14Le père que j’ai rencontré à plusieurs reprises n’allait pas assez bien pour s’impliquer comme je le lui avais suggéré (ballades en vélo ou maquettes en duo avec Paul). Et ce dernier ne croyait plus à ce tardif « recollage » de la relation père-fils. Dans ce contexte de dévaluation du père, mon rôle demandait à être clarifié et je pense que le tutoiement que j’avais adopté d’emblée avec Paul me mettait dans une intimité plutôt handicapante à moyen terme. Difficile pour lui d’admettre la dure réalité (lui qui, tel un héros grec, se rêvait des parents idéaux)… Difficile pour moi de sortir de cette position de contre-modèle de père évanescent.
Bref rappel historico-géographique
15Il faut s’interroger autant sur le tutoiement « naturel » de la seconde vignette clinique que sur le vouvoiement « raisonné » de la première.
16L’histoire des usages du français et sa comparaison à d’autres langues sont instructives car elles permettent d’accéder à la complexité et à la réflexion.
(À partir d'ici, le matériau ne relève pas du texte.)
(* ===== verification/Serde.v ===== *)
(** * Derived JSON codecs

    [#[derive(Serialize, Deserialize)]] on a type is generated code: its writer
    and its reader are the class [Serde], and what the program relies on - a
    value that was written reads back - is the law [SerdeLaws].  [kept] is the
    value without the fields marked [#[serde(skip)]], which the writer ignores
    and the reader resets. *)

From S2P Require Import Prelude.
From S2P Require Import Json.

Class Serde (A : Type) := {
  to_text : A → string;
  from_text : string → option A
}.

Class SerdeLaws (A : Type) `{Serde A} (kept : A → A) : Prop := {
  from_to x : from_text (to_text x) = Some (kept x);
  to_kept x : to_text (kept x) = to_text x
}.

Section laws.
Context {A : Type} `{SerdeLaws A kept}.

(** The text determines the value, up to the skipped fields. *)
Lemma to_text_inj x y : to_text x = to_text y → kept x = kept y.
Proof. intros E. pose proof (from_to x) as Hx. rewrite E, from_to in Hx. by injection Hx. Qed.

Lemma kept_kept x : kept (kept x) = kept x.
Proof. apply to_text_inj, to_kept. Qed.
End laws.

(** ** A codec of every countable type

    The binary numeral of the value's code: the laws are satisfiable. *)

Fixpoint binary_positive (s : string) : option positive :=
  match s with
  | EmptyString => None
  | String c rest =>
      if Ascii.eqb c "1" then
        match rest with EmptyString => Some xH | _ => xI <$> binary_positive rest end
      else xO <$> binary_positive rest
  end.

Lemma binary_positive_text p : binary_positive (binary_text p) = Some p.
Proof.
  induction p as [p IH|p IH|]; cbn; [|by rewrite IH|done].
  destruct (binary_text p) eqn:E; [by destruct p|]. by rewrite IH.
Qed.

(** [f] clears the skipped fields. *)
Definition countable_serde_kept (A : Type) `{Countable A} (f : A → A) : Serde A := {|
  to_text x := binary_text (encode (f x));
  from_text s := binary_positive s ≫= decode
|}.

Lemma countable_serde_kept_laws (A : Type) `{Countable A} (f : A → A) :
  (∀ x, f (f x) = f x) → SerdeLaws A (H := countable_serde_kept A f) f.
Proof.
  intros Hf. split; intros x; cbn.
  - rewrite binary_positive_text. cbn. by rewrite decode_encode.
  - by rewrite Hf.
Qed.

Definition countable_serde (A : Type) `{Countable A} : Serde A := {|
  to_text x := binary_text (encode x);
  from_text s := binary_positive s ≫= decode
|}.

Lemma countable_serde_laws (A : Type) `{Countable A} :
  SerdeLaws A (H := countable_serde A) id.
Proof.
  split; [|done]. intros x. cbn. rewrite binary_positive_text. cbn. by rewrite decode_encode.
Qed.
17Durant l’Ancien Régime, la différenciation tutoiement/vouvoiement est clairement liée à la hiérarchie marquée et codée entre les différentes classes sociales. La Révolution française, jusqu’à l’avènement du Directoire, a imposé le tutoiement général et a interdit l’emploi des vocables Monsieur/Madame, remplacés par Citoyen/Citoyenne. Pour Jean Raspail [2], nostalgique de l’ancien régime et de la messe en latin, c’est une régression car la Révolution « égalisait au plus bas niveau, celui du plus grand dénominateur commun de la familiarité ». Une perspective historique plus récente nous rappelle que socialistes et communistes (le temps des camarades !) se tutoyaient (à l’exception, il est vrai notable, de François Mitterrand qui ne le supportait guère !)
18Et à l’école de la République, on est passé progressivement du vous au tu.
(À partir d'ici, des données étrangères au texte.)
Lemma jobject_keys l : NoDup (map fst l) → NoDup (map fst (sort_by_key (@fst string Value) l)).
Proof. intros Hn. by rewrite (Permutation_map (@fst string Value) (sort_by_key_Permutation fst l)). Qed.

Lemma object_get_sorted k l : NoDup (map fst l) → object_get k (sort_by_key fst l) = object_get k l.
Proof.
  intros Hn. pose proof (jobject_keys l Hn) as Hn'.
  apply option_eq. intros v. rewrite !object_get_elem by done. by rewrite sort_by_key_Permutation.
Qed.

Lemma exact_keys_spec o keys :
  NoDup (map fst o) → NoDup keys → exact_keys o keys = true ↔ map fst o ≡ₚ keys.
Proof.
  intros Ho Hk. unfold exact_keys. rewrite andb_true_iff, forallb_true_iff, Nat.eqb_eq.
  setoid_rewrite has_key_elem. split.
  - intros [Hlen Hin]. symmetry. apply NoDup_submseteq in Hin; [|done].
    apply submseteq_length_Permutation; [done|]. rewrite length_map. lia.
  - intros Hp. split; [by rewrite <- Hp, length_map|]. intros k. by rewrite Hp.
Qed.

Lemma exact_keys_jobject l keys :
  NoDup keys → map fst l ≡ₚ keys → exact_keys (sort_by_key fst l) keys = true.
Proof.
  intros Hk Hp. apply exact_keys_spec; [|done|].
  - apply jobject_keys. by rewrite Hp.
  - by rewrite (Permutation_map (@fst string Value) (sort_by_key_Permutation fst l)).
Qed.

Lemma sorted_unique (l k : list (string * Value)) :
  NoDup (map fst l) → StronglySorted (key_le fst) l → StronglySorted (key_le fst) k → l ≡ₚ k → l = k.
Proof.
  intros Hnd Hl Hk Hp. apply (StronglySorted_unique_strong (key_le fst)); [|done..].
  intros [k1 v1] [k2 v2] Hin1 Hin2 Hle1 Hle2.
  assert (k1 = k2) as -> by by apply (anti_symm String.le).
  rewrite <- Hp in Hin2. by rewrite (map_fst_unique l k2 v1 v2).
Qed.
19Jean Raspail, évidemment, déplore le tutoiement des élèves par leurs professeurs : « Au premier jour de classe, l’ex-maître devenu enseignant par banalisation de la fonction et refus de cette sorte de sacerdoce qu’elle représentait autrefois, ne demande plus à l’enfant dont il fait connaissance : “Comment vous appelez-vous ?”, ce qui serait au moins du bon français, mais : “C’est quoi, ton nom ?” »
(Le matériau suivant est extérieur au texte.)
(** ** The join of two states *)

Definition join_with (m1 m2 : gmap string StateEntry) : gmap string StateEntry :=
  union_with (λ x y, Some (extend x y)) m1 m2.
Definition join (a b : CompactState) : CompactState :=
  mk_CompactState (sources a ∪ sources b) (join_with (entries a) (entries b)).

(** The two states bind every common source and identity alike. *)
Definition compatible (a b : CompactState) : Prop :=
  agree (sources a) (sources b) ∧
  ∀ id x y, entries a !! id = Some x → entries b !! id = Some y → content x = content y.

Lemma extend_assoc x y z : extend (extend x y) z = extend x (extend y z).
Proof. unfold extend. cbn. by rewrite !(assoc_L (∪)). Qed.
Lemma extend_comm x y : content x = content y → extend x y = extend y x.
Proof.
  destruct x, y. unfold extend, content. cbn. intros [= -> -> -> ->].
  f_equal; apply (comm_L (∪)).
Qed.
Lemma extend_idemp x : extend x x = x.
Proof. destruct x. unfold extend. cbn. by rewrite !(idemp_L (∪)). Qed.
Lemma extend_content x y : content (extend x y) = content x.
Proof. done. Qed.
Lemma entry_id_content x y : content x = content y → entry_id x = entry_id y.
Proof. destruct x, y. unfold content, entry_id. cbn. by intros [= -> -> -> ->]. Qed.

Lemma join_with_lookup m1 m2 id :
  join_with m1 m2 !! id = match m1 !! id, m2 !! id with
                          | Some x, Some y => Some (extend x y)
                          | Some x, None => Some x
                          | None, o => o
                          end.
Proof. unfold join_with. rewrite lookup_union_with. by destruct (m1 !! id), (m2 !! id). Qed.

Lemma join_with_assoc m1 m2 m3 :
  join_with (join_with m1 m2) m3 = join_with m1 (join_with m2 m3).
Proof.
  apply map_eq. intros id. rewrite !join_with_lookup.
  destruct (m1 !! id), (m2 !! id), (m3 !! id); try done. by rewrite extend_assoc.
Qed.

Lemma absorb_join m e : absorb m e = join_with m {[entry_id e := e]}.
Proof.
  apply map_eq. intros id. unfold absorb. rewrite join_with_lookup.
  destruct (decide (id = entry_id e)) as [->|Hne].
  - rewrite lookup_insert_eq, lookup_singleton_eq. by destruct (m !! entry_id e).
  - rewrite lookup_insert_ne, lookup_singleton_ne by done. by destruct (m !! id).
Qed.

Lemma foldl_absorb_join m k l :
  foldl absorb (join_with m k) l = join_with m (foldl absorb k l).
Proof.
  revert k. induction l as [|e l IH]; intros k; cbn; [done|].
  by rewrite <- IH, !absorb_join, join_with_assoc.
Qed.

Lemma join_with_empty m : join_with m ∅ = m.
Proof. apply map_eq. intros id. rewrite join_with_lookup, lookup_empty. by destruct (m !! id). Qed.

Lemma foldl_absorb m l : foldl absorb m l = join_with m (foldl absorb ∅ l).
Proof. by rewrite <- foldl_absorb_join, join_with_empty. Qed.

(** The entries of a state, absorbed one after the other, are the state's. *)
Lemma foldl_absorb_entries l :
  NoDup (map entry_id l) →
  foldl absorb ∅ l = list_to_map (map (λ e, (entry_id e, e)) l).
Proof.
  induction l as [|e l IH]; cbn; [done|]. intros [Hnin Hnd]%NoDup_cons.
  rewrite foldl_absorb, IH by done.
  assert (Hn : (list_to_map (map (λ e, (entry_id e, e)) l) : gmap string StateEntry) !! entry_id e = None).
  { apply not_elem_of_list_to_map_1. by rewrite <- list_fmap_compose. }
  apply map_eq. intros id. rewrite join_with_lookup. unfold absorb. rewrite lookup_empty. cbn.
  destruct (decide (id = entry_id e)) as [->|Hne].
  - by rewrite !lookup_insert_eq, Hn.
  - by rewrite !lookup_insert_ne, lookup_empty by done.
Qed.

Lemma foldl_absorb_values m : keyed m → foldl absorb ∅ (btree_values m) = m.
Proof.
  intros Hk.
  assert (Hid : map entry_id (btree_values m) = map fst (btree_entries m)).
  { unfold btree_values. rewrite map_map. apply map_ext_in. intros [id e] Hin.
    apply list_elem_of_In, elem_of_btree_entries, Hk in Hin. done. }
  rewrite foldl_absorb_entries by (rewrite Hid; apply btree_entries_keys).
  assert (Hl : map (λ e, (entry_id e, e)) (btree_values m) = btree_entries m).
  { unfold btree_values. rewrite map_map. rewrite <- (map_id (btree_entries m)) at 2.
    apply map_ext_in. intros [id e] Hin. apply list_elem_of_In, elem_of_btree_entries, Hk in Hin.
    cbn. by rewrite <- Hin. }
  rewrite Hl. unfold btree_entries. rewrite <- (list_to_map_to_list m) at 2.
  apply list_to_map_proper; [|by rewrite sort_by_key_Permutation].
  rewrite (Permutation_map fst (sort_by_key_Permutation fst _)). apply NoDup_fst_map_to_list.
Qed.

(** *** Where the entries of a fold come from *)

Lemma foldl_absorb_from m l id y :
  foldl absorb m l !! id = Some y →
  (∃ x, m !! id = Some x ∧ content y = content x) ∨
  (∃ e, e ∈ l ∧ entry_id e = id ∧ content y = content e).
Proof.
  revert m. induction l as [|e l IH]; intros m; cbn; [eauto|].
  intros [(x & Hx & Hc)|(e' & He' & Hid & Hc)]%IH.
  - unfold absorb in Hx. destruct (decide (id = entry_id e)) as [->|Hne].
    + rewrite lookup_insert_eq in Hx. injection Hx as <-.
      destruct (m !! entry_id e) as [z|]; cbn in Hc; [left; eauto|].
      right. exists e. split; [set_solver|done].
    + rewrite lookup_insert_ne in Hx by done. eauto.
  - right. exists e'. split; [set_solver|done].
Qed.

Lemma foldl_absorb_some m l id :
  is_Some (m !! id) ∨ (∃ e, e ∈ l ∧ entry_id e = id) → is_Some (foldl absorb m l !! id).
Proof.
  revert m. induction l as [|e l IH]; intros m; cbn.
  - intros [?|(e & He & _)]; [done|]. by apply elem_of_nil in He.
  - intros Hin. apply IH. destruct (decide (id = entry_id e)) as [->|Hne].
    + left. unfold absorb. by rewrite lookup_insert_eq.
    + destruct Hin as [Hin|(e' & [->|He']%elem_of_cons & Hid)]; [|done|eauto].
      left. unfold absorb. by rewrite lookup_insert_ne.
Qed.

Lemma coherent_split m l :
  coherent m l ↔ coherent ∅ l ∧
    ∀ id x y, m !! id = Some x → foldl absorb ∅ l !! id = Some y → content x = content y.
Proof.
  unfold coherent. split.
  - intros [Hm Hl]. split; [split; [intros e x _ Hx; by rewrite lookup_empty in Hx|done]|].
    intros id x y Hx [(z & Hz & _)|(e & He & <- & ->)]%foldl_absorb_from; [by rewrite lookup_empty in Hz|].
    by apply Hm.
  - intros [[_ Hl] Hm]. split; [|done]. intros e x He Hx.
    destruct (foldl_absorb_some ∅ l (entry_id e)) as [y Hy]; [right; eauto|].
    rewrite (Hm _ x y Hx Hy).
    apply foldl_absorb_from in Hy as [(z & Hz & _)|(e' & He' & Hid & ->)]; [by rewrite lookup_empty in Hz|].
    by apply Hl.
Qed.

(** *** Well-formedness is kept *)

Lemma ref_ok_mono (i j : SourceIndex) p :
  (∀ k r, i !! k = Some r → j !! k = Some r) → ref_ok i p → ref_ok j p.
Proof. intros Hij [Hb (r & Hr & Hrest)]. split; [done|]. exists r. split; [by apply Hij|done]. Qed.

Lemma entry_ok_mono (i j : SourceIndex) e :
  (∀ k r, i !! k = Some r → j !! k = Some r) → entry_ok i e → entry_ok j e.
Proof. intros Hij [Hs Hk Ht Hp Hr Hl]. split; [done..| |done]. intros p Hin. eauto using ref_ok_mono. Qed.

Lemma extend_ok i x y :
  content x = content y → entry_ok i x → entry_ok i y → entry_ok i (extend x y).
Proof.
  intros Hc [Hs Hk Ht Hp Hr Hl] [_ _ _ _ Hr' Hl'].
  assert (Hid : entry_id (extend x y) = entry_id x) by by apply entry_id_content.
  split; cbn; [done..| | |].
  - intros He. apply Hp. set_solver.
  - set_solver.
  - rewrite Hid. rewrite <- (entry_id_content x y Hc) in Hl'. set_solver.
Qed.

Definition all_ok (index : SourceIndex) (m : gmap string StateEntry) : Prop :=
  keyed m ∧ ∀ id e, m !! id = Some e → entry_ok index e.

Lemma join_with_ok index m1 m2 :
  (∀ id x y, m1 !! id = Some x → m2 !! id = Some y → content x = content y) →
  all_ok index m1 → all_ok index m2 → all_ok index (join_with m1 m2).
Proof.
  intros Hc [Hk1 Ho1] [Hk2 Ho2]. split; intros id e; rewrite join_with_lookup;
    destruct (m1 !! id) as [x|] eqn:E1, (m2 !! id) as [y|] eqn:E2; intros [= <-]; eauto.
  - rewrite (Hk1 id x E1). by apply entry_id_content.
  - apply extend_ok; eauto.
Qed.

Lemma foldl_absorb_ok index l :
  coherent ∅ l → (∀ e, e ∈ l → entry_ok index e) → all_ok index (foldl absorb ∅ l).
Proof.
  enough (Hgen : ∀ m, coherent m l → (∀ e, e ∈ l → entry_ok index e) → all_ok index m →
            all_ok index (foldl absorb m l)).
  { intros Hc Hl. apply Hgen; [done..|]. split; intros id e He; by rewrite lookup_empty in He. }
  induction l as [|e l IH]; intros m Hc Hl Hm; cbn; [done|].
  apply coherent_cons in Hc as [He Hc]. apply IH; [done|set_solver|].
  rewrite absorb_join. apply join_with_ok; [|done|].
  - intros id x y Hx [<- <-]%lookup_singleton_Some. by apply He.
  - split; intros id y [<- <-]%lookup_singleton_Some; [done|]. apply Hl. set_solver.
Qed.

Lemma empty_state_wf : state_wf empty_state.
Proof. split; cbn; intros id e He; by rewrite lookup_empty in He. Qed.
20Par contre, Bertrand Gautryau [3], chef d’établissement, énonce que le vouvoiement à l’école est une « caricature du respect » et que ce qui compte est le maintien d’une distance « suffisamment bonne ».
21Le tutoiement évoque l’intime, le familial, mais aussi la dépendance d’une relation quelquefois profondément asymétrique. En France, on a toujours tendance à tutoyer les personnes placées en garde à vue dans les commissariats ou écrouées dans les prisons [4]. Ce n’est pas par hasard : il y a derrière cette pratique une volonté de rabaisser et de mépriser les personnes. Il existe donc toujours, dans les rapports sociaux, une différence marquée entre le « tu » et le « vous ». Dans quelle mesure les grand(e)s adolescent(e)s qui se font tutoyer par leurs professeurs ne rangent-ils pas inconsciemment ces derniers dans la même catégorie que les policiers et les gardiens de prison ?
22Dans le domaine du soin, des psychanalystes défendent le vouvoiement avec des formules assez convaincantes : « Je te tutoie car je ne veux pas vous voir [5] » ou « Le tu immédiat tue les tabous de la rencontre et la relation d’égal à égal [6] », ce qui, au-delà des mots d’esprit, nous donne à penser. Les médecins (pédiatres, généralistes, pédopsychiatres sont dans l’ensemble plus nuancés dans leurs écrits que dans leurs paroles (Alvin, Marcelli, 2005 ; Binder, 2005) et ils insistent surtout sur la bonne distance relationnelle, l’empathie et le souci actif du professionnel vis-à-vis de son jeune patient. Ils n’instituent pas de règles car le tu peut se révéler possiblement intrusif et le vous met quelquefois trop à distance.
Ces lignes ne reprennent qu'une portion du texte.